- [TASK GOAL]:
Reproduce the records below exactly as shown.

Collected data
○ ○ ○ ○ ○ ○ ○

(** C4 (as amended).  In the result of [get_factor_data_simple], for
    every (age_group, year) key of [temp_data] with counts [c] and
    [total = c[True] + c[False]]: when [total] is 0 the pair has no
    entry under "Yes" nor under "No" (its year stays in [years]); when
    [total] is not 0 both entries exist; when [total] is positive they
    are [c[True] / total * 100] and [c[False] / total * 100] and add up
    to 100 (in exact arithmetic); when [total] is negative both are 0.0.
    A pair that is no key of [temp_data] has no entry, and there is no
    entry under another label. *)
Theorem simple_view_yes_no_split (mothers : list Mother.t)
    (complications : list Complication.t) (factor_name : string)
    (factor_field : Mother.t → option bool) (age_group : option string)
    (start_year end_year : option Z) :
  Simple.field factor_name = Some factor_field →
  ∃ res,
    get_factor_data_simple (Connected mothers complications) factor_name
      age_group start_year end_year = Returned res ∧
    ∀ (ag : string) (y : Z),
      let yes := lookup3 (age_groups res) ag "Yes" y in
      let no := lookup3 (age_groups res) ag "No" y in
      (∀ label, label ≠ "Yes" → label ≠ "No" →
                lookup3 (age_groups res) ag label y = None) ∧
      match
        Dict.get (ag, y)
          (Simple.first_pass
             (Simple.query factor_name factor_field start_year end_year
                mothers)).1
      with
      | Some c =>
          let total := Simple.get_count c true + Simple.get_count c false in
          y ∈ years res ∧
          (total = 0 → yes = None ∧ no = None) ∧
          (total ≠ 0 →
           yes = Some (Simple.percentage_of c total true) ∧
           no = Some (Simple.percentage_of c total false)) ∧
          (0 < total →
           (Simple.percentage_of c total true
            == inject_Z (Simple.get_count c true) / inject_Z total * 100)%Q ∧
           (Simple.percentage_of c total false
            == inject_Z (Simple.get_count c false) / inject_Z total * 100)%Q ∧
           (Simple.percentage_of c total true
            + Simple.percentage_of c total false == 100)%Q) ∧
          (total < 0 →
           Simple.percentage_of c total true = 0%Q ∧
           Simple.percentage_of c total false = 0%Q)
      | None => yes = None ∧ no = None
      end.
Proof.
  intros Hf.
  set (result := Simple.query factor_name factor_field start_year end_year
                   mothers).
  destruct (Simple.first_pass result) as [temp ys] eqn:Hpass.
  exists (mkFactorResult factor_name age_group (Py.sorted ys)
            (Simple.second_pass temp)).
  split.
  { unfold get_factor_data_simple. rewrite Hf. simpl. fold result.
    by rewrite Hpass. }
  intros ag y. simpl.
  assert (Hnd : NoDup temp.*1).
  { replace temp with (Simple.first_pass result).1 by by rewrite Hpass.
    apply first_pass_NoDup. }
  split.
  { intros label H1 H2. unfold Simple.second_pass.
    rewrite second_pass_untouched; [apply lookup3_empty|].
    apply Forall_forall. intros item _ (_ & _ & [?|?]); done. }
  destruct (Dict.get (ag, y) temp) as [c|] eqn:Hget.
  - pose proof (dict_get_elem_of _ _ _ Hget) as Hin.
    split; [|split; [|split; [|split]]].
    + apply elem_of_sorted.
      replace ys with (Simple.first_pass result).2 by by rewrite Hpass.
      apply first_pass_years.
      assert (Hkey : (ag, y) ∈ (Simple.first_pass result).1.*1).
      { rewrite Hpass. simpl. change (ag, y) with (ag, y, c).1.
        by apply list_elem_of_fmap_2. }
      apply first_pass_keys in Hkey as (r & Hr & Hag & Hy).
      exists r. rewrite Hag. eauto.
    + intros Hz. unfold Simple.second_pass.
      rewrite !second_pass_untouched; rewrite ?lookup3_empty; [done| |];
        apply Forall_forall; intros [k c'] Hc' (Hk & Hne & _);
        simpl in *; subst k;
        apply (dict_elem_of_get _ _ _ Hnd) in Hc';
        rewrite Hget in Hc'; injection Hc' as <-; done.
    + intros Hnz.
      destruct (NoDup_key_split fst temp (ag, y, c)) as (l1 & l2 & Hl & Hl2);
        [done | done |].
      unfold Simple.second_pass. rewrite Hl. split.
      * by apply (second_pass_last_write l1 l2 ag y c true).
      * by apply (second_pass_last_write l1 l2 ag y c false).
    + intros Hpos. split; [|split].
      * unfold Simple.percentage_of. by rewrite bool_decide_eq_true_2.
      * unfold Simple.percentage_of. by rewrite bool_decide_eq_true_2.
      * by apply percentage_split.
    + intros Hneg. split; by apply percentage_negative_total.
  - apply dict_get_None in Hget. unfold Simple.second_pass.
    rewrite !second_pass_untouched; rewrite ?lookup3_empty; [done| |];
      apply Forall_forall; intros item Hitem (Hk & _); apply Hget;
      rewrite <- Hk; by apply list_elem_of_fmap_2.
Qed.
(** 4. Cladding. *)
Definition cladThick : Q := 0.03.

(** 5. Timber window frame. *)
Definition winFrameThick : Q := 0.12.
Definition winFrameDepth : Q := 0.15.
Definition winZ : Q := 0.3.
Definition winW : Q := innerW - 0.1.
Definition winH : Q := innerH - 0.1.

(** The pushes up to and including the four insulation panels. *)
Definition firstPass : PartList :=
  let list := [] in
  let list := push list
    (part "rail-left" "Wall Rail Left" STEEL_STRUCT
          (BeamSize, railH, 0.1)
          (- railX, 0, 0) (- railX, 0, 0) 0 0.1) in
  let list := push list
    (part "rail-right" "Wall Rail Right" STEEL_STRUCT
          (BeamSize, railH, 0.1)
          (railX, 0, 0) (railX, 0, 0) 0 0.1) in
  let list := fold_left (fun l b => push l (beamPart b)) beams list in
  let list := push list
    (part "yellow-top" "Insulation Top" YELLOW_INSULATION
          (innerW, BeamSize, Depth)
          (0, beamY_Top, beamZ)
          (0, beamY_Top + ExplodeXY / 2, ExplodeZ * 0.5) 0.3 0.5) in
  let list := push list
    (part "yellow-bot" "Insulation Sill" YELLOW_INSULATION
          (innerW, BeamSize, Depth)
          (0, beamY_Bot, beamZ)
          (0, beamY_Bot - ExplodeXY / 2, ExplodeZ * 0.5) 0.3 0.5) in
  let list := push list
    (part "yellow-left" "Insulation Left" YELLOW_INSULATION
          (BeamSize, innerH, Depth)
          (beamX_Left, 0, beamZ)
          (beamX_Left - ExplodeXY / 2, 0, ExplodeZ * 0.5) 0.35 0.5) in
  let list := push list
    (part "yellow-right" "Insulation Right" YELLOW_INSULATION
          (BeamSize, innerH, Depth)
          (beamX_Right, 0, beamZ)
          (beamX_Right + ExplodeXY / 2, 0, ExplodeZ * 0.5) 0.35 0.5) in
  list.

○ ○ ○ ○ ○ ○ ○

- [THE COMPLETED TASK]:
(** C4 (as amended).  In the result of [get_factor_data_simple], for
    every (age_group, year) key of [temp_data] with counts [c] and
    [total = c[True] + c[False]]: when [total] is 0 the pair has no
    entry under "Yes" nor under "No" (its year stays in [years]); when
    [total] is not 0 both entries exist; when [total] is positive they
    are [c[True] / total * 100] and [c[False] / total * 100] and add up
    to 100 (in exact arithmetic); when [total] is negative both are 0.0.
    A pair that is no key of [temp_data] has no entry, and there is no
    entry under another label. *)
Theorem simple_view_yes_no_split (mothers : list Mother.t)
    (complications : list Complication.t) (factor_name : string)
    (factor_field : Mother.t → option bool) (age_group : option string)
    (start_year end_year : option Z) :
  Simple.field factor_name = Some factor_field →
  ∃ res,
    get_factor_data_simple (Connected mothers complications) factor_name
      age_group start_year end_year = Returned res ∧
    ∀ (ag : string) (y : Z),
      let yes := lookup3 (age_groups res) ag "Yes" y in
      let no := lookup3 (age_groups res) ag "No" y in
      (∀ label, label ≠ "Yes" → label ≠ "No" →
                lookup3 (age_groups res) ag label y = None) ∧
      match
        Dict.get (ag, y)
          (Simple.first_pass
             (Simple.query factor_name factor_field start_year end_year
                mothers)).1
      with
      | Some c =>
          let total := Simple.get_count c true + Simple.get_count c false in
          y ∈ years res ∧
          (total = 0 → yes = None ∧ no = None) ∧
          (total ≠ 0 →
           yes = Some (Simple.percentage_of c total true) ∧
           no = Some (Simple.percentage_of c total false)) ∧
          (0 < total →
           (Simple.percentage_of c total true
            == inject_Z (Simple.get_count c true) / inject_Z total * 100)%Q ∧
           (Simple.percentage_of c total false
            == inject_Z (Simple.get_count c false) / inject_Z total * 100)%Q ∧
           (Simple.percentage_of c total true
            + Simple.percentage_of c total false == 100)%Q) ∧
          (total < 0 →
           Simple.percentage_of c total true = 0%Q ∧
           Simple.percentage_of c total false = 0%Q)
      | None => yes = None ∧ no = None
      end.
Proof.
  intros Hf.
  set (result := Simple.query factor_name factor_field start_year end_year
                   mothers).
  destruct (Simple.first_pass result) as [temp ys] eqn:Hpass.
  exists (mkFactorResult factor_name age_group (Py.sorted ys)
            (Simple.second_pass temp)).
  split.
  { unfold get_factor_data_simple. rewrite Hf. simpl. fold result.
    by rewrite Hpass. }
  intros ag y. simpl.
  assert (Hnd : NoDup temp.*1).
  { replace temp with (Simple.first_pass result).1 by by rewrite Hpass.
    apply first_pass_NoDup. }
  split.
  { intros label H1 H2. unfold Simple.second_pass.
    rewrite second_pass_untouched; [apply lookup3_empty|].
    apply Forall_forall. intros item _ (_ & _ & [?|?]); done. }
  destruct (Dict.get (ag, y) temp) as [c|] eqn:Hget.
  - pose proof (dict_get_elem_of _ _ _ Hget) as Hin.
    split; [|split; [|split; [|split]]].
    + apply elem_of_sorted.
      replace ys with (Simple.first_pass result).2 by by rewrite Hpass.
      apply first_pass_years.
      assert (Hkey : (ag, y) ∈ (Simple.first_pass result).1.*1).
      { rewrite Hpass. simpl. change (ag, y) with (ag, y, c).1.
        by apply list_elem_of_fmap_2. }
      apply first_pass_keys in Hkey as (r & Hr & Hag & Hy).
      exists r. rewrite Hag. eauto.
    + intros Hz. unfold Simple.second_pass.
      rewrite !second_pass_untouched; rewrite ?lookup3_empty; [done| |];
        apply Forall_forall; intros [k c'] Hc' (Hk & Hne & _);
        simpl in *; subst k;
        apply (dict_elem_of_get _ _ _ Hnd) in Hc';
        rewrite Hget in Hc'; injection Hc' as <-; done.
    + intros Hnz.
      destruct (NoDup_key_split fst temp (ag, y, c)) as (l1 & l2 & Hl & Hl2);
        [done | done |].
      unfold Simple.second_pass. rewrite Hl. split.
      * by apply (second_pass_last_write l1 l2 ag y c true).
      * by apply (second_pass_last_write l1 l2 ag y c false).
    + intros Hpos. split; [|split].
      * unfold Simple.percentage_of. by rewrite bool_decide_eq_true_2.
      * unfold Simple.percentage_of. by rewrite bool_decide_eq_true_2.
      * by apply percentage_split.
    + intros Hneg. split; by apply percentage_negative_total.
  - apply dict_get_None in Hget. unfold Simple.second_pass.
    rewrite !second_pass_untouched; rewrite ?lookup3_empty; [done| |];
      apply Forall_forall; intros item Hitem (Hk & _); apply Hget;
      rewrite <- Hk; by apply list_elem_of_fmap_2.
Qed.
(** 4. Cladding. *)
Definition cladThick : Q := 0.03.

(** 5. Timber window frame. *)
Definition winFrameThick : Q := 0.12.
Definition winFrameDepth : Q := 0.15.
Definition winZ : Q := 0.3.
Definition winW : Q := innerW - 0.1.
Definition winH : Q := innerH - 0.1.

(** The pushes up to and including the four insulation panels. *)
Definition firstPass : PartList :=
  let list := [] in
  let list := push list
    (part "rail-left" "Wall Rail Left" STEEL_STRUCT
          (BeamSize, railH, 0.1)
          (- railX, 0, 0) (- railX, 0, 0) 0 0.1) in
  let list := push list
    (part "rail-right" "Wall Rail Right" STEEL_STRUCT
          (BeamSize, railH, 0.1)
          (railX, 0, 0) (railX, 0, 0) 0 0.1) in
  let list := fold_left (fun l b => push l (beamPart b)) beams list in
  let list := push list
    (part "yellow-top" "Insulation Top" YELLOW_INSULATION
          (innerW, BeamSize, Depth)
          (0, beamY_Top, beamZ)
          (0, beamY_Top + ExplodeXY / 2, ExplodeZ * 0.5) 0.3 0.5) in
  let list := push list
    (part "yellow-bot" "Insulation Sill" YELLOW_INSULATION
          (innerW, BeamSize, Depth)
          (0, beamY_Bot, beamZ)
          (0, beamY_Bot - ExplodeXY / 2, ExplodeZ * 0.5) 0.3 0.5) in
  let list := push list
    (part "yellow-left" "Insulation Left" YELLOW_INSULATION
          (BeamSize, innerH, Depth)
          (beamX_Left, 0, beamZ)
          (beamX_Left - ExplodeXY / 2, 0, ExplodeZ * 0.5) 0.35 0.5) in
  let list := push list
    (part "yellow-right" "Insulation Right" YELLOW_INSULATION
          (BeamSize, innerH, Depth)
          (beamX_Right, 0, beamZ)
          (beamX_Right + ExplodeXY / 2, 0, ExplodeZ * 0.5) 0.35 0.5) in
  list.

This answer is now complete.